The previous night of the world revolution~T.D.~
「とにかく俺達は、一刻も早く、『光の灯台』を完成させなければいけないんだ」

「…」

「俺が、まだ『監視部屋』にいる党員を開発チームに入れることを許したのも、『光の灯台』を早く完成させる為だ」

ルレイア先輩のことだな。

「いくらルティス帝国総合大学の学生と言えど、『帝国の光』に入って間もない党員に、『光の灯台』計画を任せるなんて…。本当は嫌だった」

「…同志ルナニアのことか。そんなに信用ならないか?」

「今のところ不審な動きはないようだが、俺はまだ、彼を心から信用してはいない」

酷い言い草だな。

まぁ、俺が長い時間をかけて勝ち得た、ヒイラの信頼を。

まだ『帝国の光』に入って間もないルレイア先輩が、既に勝ち得ていたら。

それはそれで、俺が切ない。

ヒイラに信用されるには、長い時間が必要なのだ。

「それに、そこまでしてルティス帝国総合大学の学生を入れたのに、まだ『光の灯台』は完成しない…。

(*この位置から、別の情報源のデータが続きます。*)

Lemma registry_messages_in_order_witness :
  SharedStore.get_messages "CA1" (add_shared_messages "CA1" greeting shared_registry)
  = greeting
  /\ SharedStore.get_messages "CA2" (add_shared_messages "CA1" greeting shared_registry)
     = greeting
  /\ SharedStore.get_messages "CA3" (add_shared_messages "CA1" greeting shared_registry)
     = [].
Proof.
  destruct (registry_messages_in_order "CA1" greeting shared_registry 1%positive []
              eq_refl eq_refl) as (Hown & _ & _ & Hothers).
  split; [exact Hown|]. split.
  - exact (Hothers "CA2").
  - exact (Hothers "CA3").
Defined.

(** While no other id holds the list object of a call, adding a message
    for it changes the contents of the registry as [ConnectionStore] has
    it. This is the case of the relay, which registers each call with a
    dict and a list made for it. *)
Lemma contents_add_message id r c s :
  (forall id' l, id' <> id -> log_of id s = Some l -> log_of id' s <> Some l) ->
  contents (SharedStore.add_message id r c s)
  = ConnectionStore.add_message id r c (contents s).
Proof.
  intros Hunshared.
  unfold ConnectionStore.add_message, ConnectionStore.get_connection.
  destruct (log_of id s) as [l|] eqn:Hlog.
  - rewrite (add_shared_message_log _ _ _ _ _ Hlog).
    unfold log_of, SharedStore.get_connection in Hlog.
    destruct (SharedStore.by_id s !! id) as [connection|] eqn:Hid; [|discriminate].
    destruct (SharedStore.dicts s !! connection) as [data|] eqn:Hdata; [|discriminate].
    injection Hlog as <-.
    assert (Hold : contents s !! id
                   = (fun log => {| phone := SharedStore.phone_of data; messages := log |})
                       <$> SharedStore.lists s !! SharedStore.messages_of data).
    { unfold contents. rewrite lookup_omap, Hid. cbn. now rewrite Hdata. }
    rewrite Hold.
    apply map_eq. intros id'.
    unfold contents at 1. rewrite lookup_omap. cbn [SharedStore.by_id SharedStore.dicts
      SharedStore.lists].
    destruct (decide (id' = id)) as [->|Hne].
    + rewrite Hid. cbn. rewrite Hdata, lookup_alter_eq.
      destruct (SharedStore.lists s !! SharedStore.messages_of data) as [log|];
        cbn; [|now rewrite Hold].
      now rewrite lookup_insert_eq.
    + transitivity (contents s !! id').
      * unfold contents. rewrite lookup_omap.
        destruct (SharedStore.by_id s !! id') as [connection'|] eqn:Hid'; [|reflexivity].
        cbn. destruct (SharedStore.dicts s !! connection') as [data'|] eqn:Hdata';
          [|reflexivity].
        rewrite lookup_alter_ne; [reflexivity|].
        intros Hsame.
        apply (Hunshared id' (SharedStore.messages_of data) Hne).
        -- reflexivity.
        -- unfold log_of, SharedStore.get_connection. rewrite Hid', Hdata'. cbn.
           now rewrite Hsame.
      * destruct (SharedStore.lists s !! SharedStore.messages_of data); cbn;
          [|reflexivity].
        now rewrite lookup_insert_ne.
  - assert (Hsame : SharedStore.add_message id r c s = s).
    { unfold log_of in Hlog. unfold SharedStore.add_message.
      destruct (SharedStore.get_connection id s) as [connection|]; [|reflexivity].
      now destruct (SharedStore.dicts s !! connection). }
    rewrite Hsame.
    assert (Hnone : contents s !! id = None).
    { unfold contents. rewrite lookup_omap.
      unfold log_of, SharedStore.get_connection in Hlog.
      destruct (SharedStore.by_id s !! id) as [connection|]; [|reflexivity].
      cbn. now destruct (SharedStore.dicts s !! connection). }
    now rewrite Hnone.
Qed.

Lemma contents_get_messages id s :
  SharedStore.get_messages id s = ConnectionStore.get_messages id (contents s).
Proof.
  unfold SharedStore.get_messages, ConnectionStore.get_messages,
    ConnectionStore.get_connection, SharedStore.get_connection, contents.
  rewrite lookup_omap.
  destruct (SharedStore.by_id s !! id) as [connection|]; [|reflexivity].
  cbn. destruct (SharedStore.dicts s !! connection) as [data|]; [|reflexivity].
  now destruct (SharedStore.lists s !! SharedStore.messages_of data).
Qed.

Lemma contents_remove_connection id s :
  contents (SharedStore.remove_connection id s)
  = ConnectionStore.remove_connection id (contents s).
Proof.
  unfold contents, SharedStore.remove_connection, ConnectionStore.remove_connection.
  cbn [SharedStore.by_id SharedStore.dicts SharedStore.lists].
  apply map_eq. intros id'. rewrite lookup_omap.
  destruct (decide (id' = id)) as [->|Hne].
  - now rewrite !lookup_delete_eq.
  - rewrite !lookup_delete_ne by congruence. now rewrite lookup_omap.
Qed.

本当に、彼は戦力になってるのか?」

「大いに戦力になってくれてるぞ?それは保証する」

「…」

疑り深そうな顔だ。

誰も彼も疑ってかかるとは、悪い癖だな。

「前にも言ったし、今日も本人が説明していたが…。彼は俺達が思いつかない観点から、研究へのアプローチを試みている。彼がいなければ、研究は今頃、暗礁に乗り上げていてもおかしくなかっただろう」

「…なら、今は順調に進んでるってことだな?」

「可能な限り、早く完成に近づくよう努力している」

「それでも遅いんだ。これ以上党員を減らす訳にはいかない。新しい入党希望者も、段々少なくなってきてるし…」

「…」

ヒイラの焦りが、手に取るように分かった。

そうか。

そんなに恐れているか。

人々の心が、自分の思想から離れていくのが。

「急ぐんだ。急いで…。でないと、俺の…俺達の苦労が水の泡だ」

「…」

ヒイラ、お前、自分で気づいてるか?

お前は、かつての自分のような、貧しい人々を救う為に、ルティス帝国を変える必要があると、正義の顔をして語っていた。

だけど、今のお前は。

ただ国家転覆を企む、野望と征服欲にまみれた、支配者の顔だ。

そして、その顔はあまりにも…。

「…」

思い出して、俺は目を伏せた。

忠告したいと思って、それもやめた。

無駄だと分かっているからだ。

それに俺は、この男の友人ではない。

ヒイラ、お前は俺の敵なのだ。

だから。

「…分かった。急ピッチで、開発を急ぐ」

「頼む。『帝国の光』の命運は、『光の灯台』に懸かってるんだ」

そんなやり取りをして、ヒイラは研究室から出ていった。

残ったのは、俺と自称博士のみ。

「…急がなければならないな、博士」

「あ、あぁ…」

こんなときもどんなときも、頼りにならない博士は、この気のない返事。

心配するな、そもそもあんたには、何も期待していない。

研究を持ちかけた者として、研究のストップを言い出せるのも、あんただけなんだがな。

そんな度胸がある奴だとは思ってないから、安心してくれ。